*** Extracted material Section Begins ***

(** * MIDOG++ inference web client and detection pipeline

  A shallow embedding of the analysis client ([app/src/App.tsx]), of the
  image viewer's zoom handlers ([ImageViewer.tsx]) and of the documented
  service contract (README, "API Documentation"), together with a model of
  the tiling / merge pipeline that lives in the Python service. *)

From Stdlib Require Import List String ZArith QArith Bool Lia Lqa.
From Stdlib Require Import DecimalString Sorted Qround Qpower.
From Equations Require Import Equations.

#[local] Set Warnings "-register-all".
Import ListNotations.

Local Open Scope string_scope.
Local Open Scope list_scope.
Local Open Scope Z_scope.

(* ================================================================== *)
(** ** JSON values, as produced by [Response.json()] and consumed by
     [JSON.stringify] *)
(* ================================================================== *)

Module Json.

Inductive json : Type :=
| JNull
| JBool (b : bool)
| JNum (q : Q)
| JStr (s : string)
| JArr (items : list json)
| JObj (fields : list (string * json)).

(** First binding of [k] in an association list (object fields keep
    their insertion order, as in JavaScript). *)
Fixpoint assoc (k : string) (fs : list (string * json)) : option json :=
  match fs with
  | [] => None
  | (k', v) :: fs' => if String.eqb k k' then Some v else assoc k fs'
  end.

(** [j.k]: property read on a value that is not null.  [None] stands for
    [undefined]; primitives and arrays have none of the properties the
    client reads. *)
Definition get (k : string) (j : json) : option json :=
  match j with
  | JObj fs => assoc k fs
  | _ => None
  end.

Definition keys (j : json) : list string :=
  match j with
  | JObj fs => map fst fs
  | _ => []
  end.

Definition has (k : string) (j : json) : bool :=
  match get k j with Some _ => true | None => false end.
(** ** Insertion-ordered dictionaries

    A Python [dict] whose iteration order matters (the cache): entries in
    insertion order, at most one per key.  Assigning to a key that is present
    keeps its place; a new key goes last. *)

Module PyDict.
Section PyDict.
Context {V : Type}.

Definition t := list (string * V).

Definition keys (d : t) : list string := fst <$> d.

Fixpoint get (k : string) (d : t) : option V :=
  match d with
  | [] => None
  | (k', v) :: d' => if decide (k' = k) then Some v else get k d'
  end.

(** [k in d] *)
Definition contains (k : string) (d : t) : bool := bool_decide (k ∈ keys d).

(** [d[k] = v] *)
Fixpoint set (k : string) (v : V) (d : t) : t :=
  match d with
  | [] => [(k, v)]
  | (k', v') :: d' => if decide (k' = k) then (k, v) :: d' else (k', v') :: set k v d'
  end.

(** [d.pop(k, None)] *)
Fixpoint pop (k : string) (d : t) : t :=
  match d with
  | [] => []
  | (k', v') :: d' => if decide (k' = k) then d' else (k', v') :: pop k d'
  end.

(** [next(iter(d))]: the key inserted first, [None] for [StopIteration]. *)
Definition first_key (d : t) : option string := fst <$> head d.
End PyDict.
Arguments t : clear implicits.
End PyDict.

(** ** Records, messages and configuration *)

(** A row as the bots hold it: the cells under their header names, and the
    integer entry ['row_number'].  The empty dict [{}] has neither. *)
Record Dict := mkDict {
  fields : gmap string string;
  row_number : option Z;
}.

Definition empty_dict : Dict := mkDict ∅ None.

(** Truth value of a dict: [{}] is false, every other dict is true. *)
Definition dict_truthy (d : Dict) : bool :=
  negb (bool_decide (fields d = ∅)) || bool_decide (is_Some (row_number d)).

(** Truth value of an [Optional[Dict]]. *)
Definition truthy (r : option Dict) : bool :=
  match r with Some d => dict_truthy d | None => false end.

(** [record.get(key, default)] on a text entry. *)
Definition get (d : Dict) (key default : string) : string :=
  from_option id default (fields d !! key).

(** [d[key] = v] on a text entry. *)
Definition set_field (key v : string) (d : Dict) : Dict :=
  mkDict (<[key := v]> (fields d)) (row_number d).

*** Extracted material Section Ends ***

From the entries above, list each line with "then" in it.

  | (k', v) :: fs' => if String.eqb k k' then Some v else assoc k fs'
  | (k', v) :: d' => if decide (k' = k) then Some v else get k d'
  | (k', v') :: d' => if decide (k' = k) then (k, v) :: d' else (k', v') :: set k v d'
  | (k', v') :: d' => if decide (k' = k) then d' else (k', v') :: pop k d'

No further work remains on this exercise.